Hybrid Search in Oracle AI Database 26ai — Combining SQL and Semantic Queries

Oracle AI Database 26ai hybrid search combining VECTOR_DISTANCE 
semantic similarity with SQL WHERE filters in a single execution 
plan — no separate round trip required

We had a support tool prototype running vector search against an Oracle error knowledge base. Pure semantic search — query comes in, top five similar errors come back. Worked well in testing. In production, the first complaint arrived within a week: “It keeps returning memory errors when I search for connection problems — they are showing up as semantically close even though they are completely different categories.”

This is series of post starting with Oracle 23ai — Why Oracle Calls It The AI Database

The problem was not the embeddings. The problem was that pure vector similarity has no concept of business context. Semantic distance alone does not know that a DBA searching for connectivity errors does not want memory errors in the results, even if those errors share some linguistic proximity in their descriptions.

That is exactly the problem hybrid search solves. Combine semantic similarity with relational filters — find the most semantically relevant results, but only within the correct category, and only above a severity threshold. One SQL query. No application-side filtering. No second round trip to a relational database.

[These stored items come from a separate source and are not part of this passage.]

(** Every service call leaves the records filed under their own ids; so
    they are in any directory the service has built up from an empty
    one. *)
Lemma run_app_consistent (now : Time) (c : AppCall) (s : FileStorage)
    (fs : FS) :
  task_round_trip J → consistent fs → consistent (run_app now c s fs).2.
Proof.
  intros Hrt Hcons. destruct c; simpl; try done.
  - unfold App.Initialize, Init, MkdirAll.
    destruct (ReadFile counterFile fs) as [e|data].
    + destruct (IsNotExist e); [|done].
      pose proof (saveCounter_consistent (mkFileStorage 1) fs Hcons).
      by destruct (saveCounter _ fs).
    + by destruct (unmarshalCounter data).
  - unfold App.CreateTask. case_decide; [done|]. unfold CreateTask.
    set (tk := set_UpdatedAt _ _). set (s1 := mkFileStorage _).
    pose proof (saveCounter_consistent s1 fs Hcons) as H1.
    destruct (saveCounter s1 fs) as [fs1 [e|]]; [done|].
    pose proof (saveTask_consistent tk fs1 Hrt H1) as H2.
    by destruct (saveTask tk fs1) as [fs2 [e|]].
  - by apply DeleteTask_consistent.
  - unfold App.CompleteTask, CompleteTask.
    destruct (GetTask id fs); [|done]. by apply saveTask_consistent.
  - unfold App.UpdateTaskProgress. case_decide; [done|].
    unfold UpdateTaskProgress.
    destruct (GetTask id fs); [|done]. by apply saveTask_consistent.
  - unfold App.UpdateTaskDetails, App.GetTask.
    destruct (GetTask id fs) as [t0|e]; [|done]. unfold UpdateTask.
    destruct (GetTask _ fs); [|done].
    set (tk := set_UpdatedAt _ _).
    pose proof (saveTask_consistent tk fs Hrt Hcons).
    by destruct (saveTask tk fs).
Qed.

Lemma run_app_all_consistent (calls : list (Time * AppCall)) :
  ∀ (s : FileStorage) (fs : FS),
    task_round_trip J → consistent fs →
    consistent (run_app_all calls s fs).2.
Proof.
  induction calls as [|[now c] calls IH]; intros s fs Hrt Hcons; [done|].
  rewrite run_app_all_cons. apply IH; [done|]. by apply run_app_consistent.
Qed.

End ConsistencyFacts.

(** ** What the service maintains *)

Section InvariantFacts.
Import Models OS Storage Spec.
Context {J : JSON}.

(** The three parts of [well_kept]. *)
Ltac split_kept := split; [|split].

Lemma well_kept_mono (b b' : Z) (s : FileStorage) (fs : FS) :
  b ≤ b' → well_kept b s fs → well_kept b' s fs.
Proof. intros Hb (H1 & H2 & H3). split_kept; [done..|lia]. Qed.

Lemma well_kept_fresh : well_kept 0 (mkFileStorage 0) ∅.
Proof.
  split_kept; [apply consistent_empty| |done].
  left. split; [done|]. intros id t (data & Hl & _)%GetTask_lookup.
  by rewrite lookup_empty in Hl.
Qed.

(** [counter_ahead] looks at the counter file and at the records that
    read; a directory with the same counter file and no new record
    inherits it. *)
Lemma counter_ahead_ext (s s' : FileStorage) (fs fs' : FS) :
  fs' !! counterFile = fs !! counterFile →
  (∀ id t, GetTask id fs' = Ok t → ∃ t0, GetTask id fs = Ok t0) →
  nextID s ≤ nextID s' →
  counter_ahead s fs → counter_ahead s' fs'.
Proof.
  intros Hc Hsub Hle [[Hnone Hno]|(data & c & Hl & Hu & Hr & Hlt)].
  - left. split; [congruence|]. intros id t Hget.
    destruct (Hsub _ _ Hget) as [t0 Ht0]. by destruct (Hno id t0).
  - right. exists data, c. split_and!; [congruence|done|lia|lia|].
    intros id t Hget. destruct (Hsub _ _ Hget) as [t0 Ht0]. eauto.
Qed.
(** * Client-side behaviour of the business website (main.js)

    A shallow embedding of the script's form validation, form submission,
    form persistence and mobile navigation code, and the properties of it
    that the specification states.

    Conventions of the embedding.
    - A JavaScript string is the list of its UTF-16 code units ([list N]).
    - A DOM element is a record of the properties the script reads or writes;
      the elements the script looks up by id live in a finite map keyed by id.
    - A plain JavaScript object used as a dictionary, and its JSON text in
      [localStorage], is the [gmap] of its own entries; reading a key and
      assigning to one go through [Obj.get] and [Obj.set], which take the
      members inherited from [Object.prototype] into account.
    - The one suspension point of [submitForm] (the awaited [fetch]) splits
      the function in two: the part run before the request is issued and the
      part run when the request settles. *)

From Stdlib Require Import NArith ZArith List Ascii String Bool Lia.
From stdpp Require Import base option list gmap.

Local Open Scope N_scope.
#[local] Set Warnings "-clear-no-such-hyp".

(* ===================================================================== *)
(** * Part I: the embedding *)
(* ===================================================================== *)

(** ** JavaScript strings *)

Module Str.

Abbreviation jsstring := (list N).

(** A string literal of the script, as code units. *)
Definition js (s : string) : jsstring :=
  map N_of_ascii (list_ascii_of_string s).

(** ECMAScript WhiteSpace and LineTerminator code points: the characters
    removed by [String.prototype.trim] and matched by [\s]. *)
Definition is_whitespace (c : N) : bool :=
  (c =? 9) || (c =? 10) || (c =? 11) || (c =? 12) || (c =? 13) ||
  (c =? 32) || (c =? 160) || (c =? 5760) ||
  ((8192 <=? c) && (c <=? 8202)) ||
  (c =? 8232) || (c =? 8233) || (c =? 8239) || (c =? 8287) ||
  (c =? 12288) || (c =? 65279).

Fixpoint trimStart (s : jsstring) : jsstring :=
  match s with
  | [] => []
  | c :: s' => if is_whitespace c then trimStart s' else s
  end.

Definition trimEnd (s : jsstring) : jsstring := rev (trimStart (rev s)).

(** [s.trim()] *)
Definition trim (s : jsstring) : jsstring := trimEnd (trimStart s).

(** ToBoolean on a string: the empty string is the only falsy one. *)
Definition truthy (s : jsstring) : bool :=
  match s with [] => false | _ :: _ => true end.

(** [s.length] *)
Definition len (s : jsstring) : N := N.of_nat (length s).

Definition eqb (a b : jsstring) : bool := bool_decide (a = b).

End Str.

(** ** Regular expressions *)

Module RegExp.
Import Str.

Inductive regex : Type :=
| Void
| Eps
| Class (p : N -> bool)
| Cat (r1 r2 : regex)
| Alt (r1 r2 : regex)
| Star (r : regex).

(** [r+] *)
Definition Plus (r : regex) : regex := Cat r (Star r).

(** A literal character. *)
Definition Chr (c : N) : regex := Class (N.eqb c).

Fixpoint nullable (r : regex) : bool :=
  match r with
  | Void => false
  | Eps => true
  | Class _ => false
  | Cat r1 r2 => nullable r1 && nullable r2
  | Alt r1 r2 => nullable r1 || nullable r2
  | Star _ => true
  end.

Fixpoint deriv (c : N) (r : regex) : regex :=
  match r with
  | Void => Void
  | Eps => Void
  | Class p => if p c then Eps else Void
  | Cat r1 r2 =>
      if nullable r1
      then Alt (Cat (deriv c r1) r2) (deriv c r2)
      else Cat (deriv c r1) r2
  | Alt r1 r2 => Alt (deriv c r1) (deriv c r2)
  | Star r0 => Cat (deriv c r0) (Star r0)
  end.

Fixpoint matches (r : regex) (s : jsstring) : bool :=
  match s with
  | [] => nullable r
  | c :: s' => matches (deriv c r) s'
  end.

(** [/^r$/.test(s)]: with both anchors and no flags the pattern has to
    match the whole string. *)
Definition test (r : regex) (s : jsstring) : bool := matches r s.

(** The strings a pattern denotes. *)
Inductive lang : regex -> jsstring -> Prop :=
| lang_eps : lang Eps []
| lang_class p c : p c = true -> lang (Class p) [c]
| lang_cat r1 r2 s1 s2 :
    lang r1 s1 -> lang r2 s2 -> lang (Cat r1 r2) (s1 ++ s2)
| lang_alt_l r1 r2 s : lang r1 s -> lang (Alt r1 r2) s
| lang_alt_r r1 r2 s : lang r2 s -> lang (Alt r1 r2) s
| lang_star_nil r : lang (Star r) []
| lang_star_app r s1 s2 :
    lang r s1 -> lang (Star r) s2 -> lang (Star r) (s1 ++ s2).

(** [[^\s@]] *)
Definition not_space_or_at (c : N) : bool :=
  negb (is_whitespace c || (c =? 64)).

(** [/^[^\s@]+@[^\s@]+\.[^\s@]+$/] (main.js line 161) *)
Definition emailRegex : regex :=
  Cat (Plus (Class not_space_or_at))
    (Cat (Chr 64)
       (Cat (Plus (Class not_space_or_at))
          (Cat (Chr 46)
             (Plus (Class not_space_or_at))))).

End RegExp.

(** ** The contact form: elements and page state *)

Module Dom.
Import Str.
(** * Casper snap: transaction decoding, argument formatting and signing

    A shallow embedding of [packages/snap/src/utils.ts] and of the snap's
    request handlers ([getCSPRAddress], [promptUserDeployInfo], [sign],
    [signMessage], [onRpcRequest]), together with the properties of the
    decoder, the formatter and the signature engine.

    The JavaScript runtime, [@ethersproject/bignumber], [casper-js-sdk] and
    the MetaMask host are not part of the repository.  What the code needs
    from the runtime and from [FixedNumber] is modelled concretely (modules
    [Js] and [Ethers]); the SDK objects are records holding what the code
    reads from them, a [CLValue] being the SDK's object with its payload
    under the member named after its type; the host services and the
    signature primitives are the fields of the class [Host], each a call
    that returns or throws. *)

From Stdlib Require Import ZArith NArith String Ascii List Lia.
From Stdlib.Strings Require Import Byte.
From stdpp Require Import base option list strings gmap.

Local Open Scope string_scope.

(** ** Thrown values and completion of a JavaScript call *)

(** A thrown [Error]: its [name] and its [message]. *)
Record Exn : Type := mkExn { exn_name : string; exn_message : string }.

(** Normal completion with a value, or abrupt completion with a thrown
    value. *)
Inductive completion (A : Type) : Type :=
| Return (a : A)
| Throw (e : Exn).
Arguments Return {A} a.
Arguments Throw {A} e.

Definition cbind {A B : Type} (c : completion A) (k : A -> completion B)
  : completion B :=
  match c with
  | Return a => k a
  | Throw e => Throw e
  end.

Notation "'let?' x ':=' c 'in' k" := (cbind c (fun x => k))
  (at level 10, x pattern, c at level 100, k at level 200).

(** [try { body } catch { handler }] for a body without side effects. *)
Definition try_catch {A : Type} (body : completion A) (handler : Exn -> A) : A :=
  match body with
  | Return a => a
  | Throw e => handler e
  end.

(** ** The JavaScript runtime, as far as the code uses it *)

Module Js.

Definition chars : string -> list ascii := list_ascii_of_string.
Definition str : list ascii -> string := string_of_list_ascii.

Definition is_digit (c : ascii) : bool :=
  let n := N_of_ascii c in ((48 <=? n) && (n <=? 57))%N.

Definition is_zero_char (c : ascii) : bool := Ascii.eqb c "0"%char.
Definition is_dot (c : ascii) : bool := Ascii.eqb c "."%char.

(** The character of a decimal digit. *)
Definition digit_char (n : N) : ascii := ascii_of_N (48 + n).

(** The decimal digits of [n], most significant first; [fuel] bounds the
    number of divisions. *)
Fixpoint digits_of (fuel : nat) (n : N) : list ascii :=
  match fuel with
  | O => [digit_char (n mod 10)]
  | S fuel' =>
      if (n <? 10)%N then [digit_char n]
      else digits_of fuel' (n / 10) ++ [digit_char (n mod 10)]
  end.

(** The decimal digits of [n]: the number of bits of [n] is fuel
    enough. *)
Definition digits (n : N) : list ascii :=
  digits_of (N.to_nat (N.size n)) n.

(** [BigNumber.prototype.toString] / [Number.prototype.toString] of a
    non-negative integer. *)
Definition N_toString (n : N) : string := str (digits n).

(** [String(z)] for an integer. *)
Definition Z_toString (z : Z) : string :=
  match z with
  | Zneg p => "-" +:+ N_toString (Npos p)
  | _ => N_toString (Z.to_N z)
  end.

Definition digit_value (c : ascii) : option N :=
  if is_digit c then Some (N_of_ascii c - 48)%N else None.

(** Reads decimal digits into the accumulator; [None] at a character
    that is not a digit. *)
Fixpoint value_acc (s : list ascii) (acc : N) : option N :=
  match s with
  | [] => Some acc
  | c :: rest =>
      match digit_value c with
      | Some d => value_acc rest (10 * acc + d)
      | None => None
      end
  end.

(** The value of a non-empty string of decimal digits
    ([BigNumber.from(s)]). *)
Definition digits_value (s : list ascii) : option N :=
  match s with
  | [] => None
  | _ => value_acc s 0
  end.

(** [Array.prototype.join]. *)
Fixpoint join (sep : string) (l : list string) : string :=
  match l with
  | [] => ""
  | [x] => x
  | x :: rest => x +:+ sep +:+ join sep rest
  end.

(** [Array.prototype.toString] of an array of strings. *)
Definition Array_toString (l : list string) : string := join "," l.

(** [Uint8Array.prototype.toString]: the decimal bytes joined by commas. *)
Definition Uint8Array_toString (bs : list byte) : string :=
  join "," (map (fun b => N_toString (Byte.to_N b)) bs).

(** [String.prototype.split] on a one-character separator. *)
Fixpoint split_on (sep : ascii) (s : list ascii) : list (list ascii) :=
  match s with
  | [] => [[]]
  | c :: rest =>
      if Ascii.eqb c sep then [] :: split_on sep rest
      else match split_on sep rest with
           | [] => [[c]]
           | w :: ws => (c :: w) :: ws
           end
  end.

(** Lower-case hexadecimal digit of a value below 16. *)
Definition hex_digit (n : N) : ascii :=
  if (n <? 10)%N then ascii_of_N (48 + n) else ascii_of_N (87 + n).

(** Value of a hexadecimal digit, either case. *)
Definition hex_value (c : ascii) : option N :=
  let n := N_of_ascii c in
  if ((48 <=? n) && (n <=? 57))%N then Some (n - 48)%N
  else if ((97 <=? n) && (n <=? 102))%N then Some (n - 87)%N
  else if ((65 <=? n) && (n <=? 70))%N then Some (n - 55)%N
  else None.

Definition byte_of_N (n : N) : byte :=
  match Byte.of_N n with Some b => b | None => x00 end.

(** [Conversions.encodeBase16] / [Hash.toHex]: two lower-case digits per
    byte. *)
Fixpoint encodeBase16_chars (bs : list byte) : list ascii :=
  match bs with
  | [] => []
  | b :: rest =>
      let n := Byte.to_N b in
      hex_digit (n / 16) :: hex_digit (n mod 16) :: encodeBase16_chars rest
  end.

Definition encodeBase16 (bs : list byte) : string :=
  str (encodeBase16_chars bs).

(** [Buffer.from(s, 'hex')]: decodes pairs of hexadecimal digits and stops
    at the first pair that is not one. *)
Fixpoint decode_hex_chars (s : list ascii) : list byte :=
  match s with
  | h :: l :: rest =>
      match hex_value h, hex_value l with
      | Some a, Some b => byte_of_N (16 * a + b) :: decode_hex_chars rest
      | _, _ => []
      end
  | _ => []
  end.

Definition Buffer_from_hex (s : string) : list byte :=
  decode_hex_chars (chars s).

End Js.

(** ** [FixedNumber] of [@ethersproject/bignumber]

    The library is a dependency, not code of the repository; this is its
    version 5 behaviour for the default format [fixed128x18], restricted to
    the three calls [convertMotesToCasper] makes: [FixedNumber.from],
    [divUnsafe] and [toString]. *)

Module Ethers.
Import Js.

Definition decimals : nat := 18.

Definition fault (msg : string) : Exn := mkExn "Error" msg.

(** Removes the leading ["0"] characters. *)
Fixpoint drop_zeros (s : list ascii) : list ascii :=
  match s with
  | c :: rest => if is_zero_char c then drop_zeros rest else s
  | [] => []
  end.

(** [while (fraction[fraction.length - 1] === "0") fraction = ...]:
    removes the trailing ["0"] characters. *)
Definition trim_trailing_zeros (s : list ascii) : list ascii :=
  rev (drop_zeros (rev s)).

(** [while (fraction.length < n) fraction += "0"]. *)
Definition pad_right (n : nat) (s : list ascii) : list ascii :=
  s ++ repeat "0"%char (n - length s).

(** [while (fraction.length < n) fraction = "0" + fraction]. *)
Definition pad_left (n : nat) (s : list ascii) : list ascii :=
  repeat "0"%char (n - length s) ++ s.

(** [if (!s) { s = "0"; }]: the string, or ["0"] when it is empty. *)
Definition or_zero (s : list ascii) : list ascii :=
  match s with
  | [] => ["0"%char]
  | _ => s
  end.

(** The test [value.match(/^-?[0-9.]+$/)]. *)
Definition matches_decimal (s : list ascii) : bool :=
  let body := match s with
              | c :: rest => if Ascii.eqb c "-"%char then rest else s
              | [] => s
              end in
  match body with
  | [] => false
  | _ => forallb (fun c => is_digit c || is_dot c) body
  end.

Definition multiplier (d : nat) : N := (10 ^ N.of_nat d)%N.

(** [parseFixed(value, decimals)] on the characters of [value]. *)
Definition parseFixed_chars (v : list ascii) (d : nat) : completion Z :=
  if negb (matches_decimal v) then Throw (fault "invalid decimal value")
  else
    let negative := match v with
                    | c :: _ => Ascii.eqb c "-"%char
                    | [] => false
                    end in
    let v := if negative then tl v else v in
    if bool_decide (v = ["."%char]) then Throw (fault "missing value")
    else
      let comps := split_on "."%char v in
      if (2 <? length comps)%nat then Throw (fault "too many decimal points")
      else
        let whole := or_zero (nth 0 comps []) in
        let fraction := or_zero (nth 1 comps []) in
        let fraction := trim_trailing_zeros fraction in
        if (d <? length fraction)%nat
        then Throw (fault "fractional component exceeds decimals")
        else
          let fraction := pad_right d (or_zero fraction) in
          match digits_value whole, digits_value fraction with
          | Some wholeValue, Some fractionValue =>
              let wei := (Z.of_N wholeValue * Z.of_N (multiplier d)
                          + Z.of_N fractionValue)%Z in
              Return (if negative then (wei * -1)%Z else wei)
          | _, _ => Throw (fault "invalid BigNumber string")
          end.

Definition parseFixed (value : string) (d : nat) : completion Z :=
  parseFixed_chars (chars value) d.

(** The first group of the match of [fraction] against the pattern
    "digits ending in a non-zero digit, or else one zero", followed by
    zeros: the digits up to the last non-zero one, or ["0"] when there is
    none. *)
Definition strip_fraction (f : list ascii) : list ascii :=
  or_zero (trim_trailing_zeros f).

(** [formatFixed(value, decimals)], as characters. *)
Definition formatFixed_chars (value : Z) (d : nat) : list ascii :=
  let negative := (value <? 0)%Z in
  let v := Z.abs_N value in
  let fraction := pad_left d (digits (v mod multiplier d)) in
  let fraction := strip_fraction fraction in
  let whole := digits (v / multiplier d) in
  let r := match d with
           | O => whole
           | _ => (whole ++ "."%char :: fraction)%list
           end in
  if negative then "-"%char :: r else r.

Definition formatFixed (value : Z) (d : nat) : string :=
  str (formatFixed_chars value d).

(** A [FixedNumber] of format [fixed128x18]: its decimal string. *)
Record FixedNumber : Type := mkFixed { _value : string }.

(** [FixedNumber.fromString(value)]; the format is signed, so a negative
    value passes. *)
Definition fromString (value : string) : completion FixedNumber :=
  let? numeric := parseFixed value decimals in
  Return (mkFixed (formatFixed numeric decimals)).

(** [FixedNumber.fromValue(value, decimals)]. *)
Definition fromValue (value : Z) (d : nat) : completion FixedNumber :=
  fromString (formatFixed value d).

(** [FixedNumber.from(value)] for a string. *)
Definition from_string (value : string) : completion FixedNumber :=
  fromString value.

(** [FixedNumber.from(value)] for a number that is an integer. *)
Definition from_number (value : Z) : completion FixedNumber :=
  fromValue value 0.

(** [this.divUnsafe(other)]; [BigNumber.div] truncates and faults on a
    zero divisor. *)
Definition divUnsafe (this other : FixedNumber) : completion FixedNumber :=
  let? a := parseFixed (_value this) decimals in
  let? b := parseFixed (_value other) decimals in
  if (b =? 0)%Z then Throw (fault "division-by-zero")
  else fromValue (Z.quot (a * Z.of_N (multiplier decimals)) b) decimals.

Definition toString (x : FixedNumber) : string := _value x.

End Ethers.

(** ** The objects of [casper-js-sdk] that the code reads *)

Module TypeID.
(** The type tags of [TypeID]. *)
Inductive t : Type :=
| Bool | I32 | I64 | U8 | U32 | U64 | U128 | U256 | U512 | Unit | String
| Key | URef | Option | List | ByteArray | Result | Map
| Tuple1 | Tuple2 | Tuple3 | Any | PublicKey.
End TypeID.

(** The tags without a [case] of their own in [parseDeployArg]. *)
Inductive OtherTag : Type :=
| TBool | TI32 | TI64 | TU8 | TU32 | TU64 | TU128 | TU256 | TU512
| TString | TAny.

Definition OtherTag_id (t : OtherTag) : TypeID.t :=
  match t with
  | TBool => TypeID.Bool | TI32 => TypeID.I32 | TI64 => TypeID.I64
  | TU8 => TypeID.U8 | TU32 => TypeID.U32 | TU64 => TypeID.U64
  | TU128 => TypeID.U128 | TU256 => TypeID.U256 | TU512 => TypeID.U512
  | TString => TypeID.String | TAny => TypeID.Any
  end.

(** A public key: what [toHex()] returns. *)
Record PublicKey : Type := mkPublicKey { pk_toHex : string }.

(** An account hash: what [toHex()] and [toPrefixedString()] return. *)
Record AccountHash : Type :=
  mkAccountHash { ah_toHex : string; ah_toPrefixedString : string }.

This is where Oracle AI Database 26ai’s native SQL integration delivers its biggest practical advantage over standalone vector databases.

Environment: Oracle AI Database 26ai Free Developer Release on-premises. We expand the ora_errors dataset from Posts 2 and 3 with two additional relational columns — error_category and severity_level.

All SQL in this post was tested on Oracle AI Database 26ai Enterprise Edition Release 23.26.1.2.0 - Production

Step 1 — Rebuild ora_errors with Relational Columns

CREATE TABLE ora_errors (
    error_id       NUMBER GENERATED ALWAYS AS IDENTITY PRIMARY KEY,
    error_code     VARCHAR2(20)   NOT NULL,
    error_title    VARCHAR2(200)  NOT NULL,
    description    VARCHAR2(1000) NOT NULL,
    error_category VARCHAR2(50)   NOT NULL,
    severity_level VARCHAR2(20)   NOT NULL,
    embedding      VECTOR(8, FLOAT32)
);

Two new columns:

  • error_category — Memory, Space, Locking, Connectivity, Schema
  • severity_level — Critical, High, Medium

These are the relational filter dimensions we will combine with semantic similarity in the hybrid queries.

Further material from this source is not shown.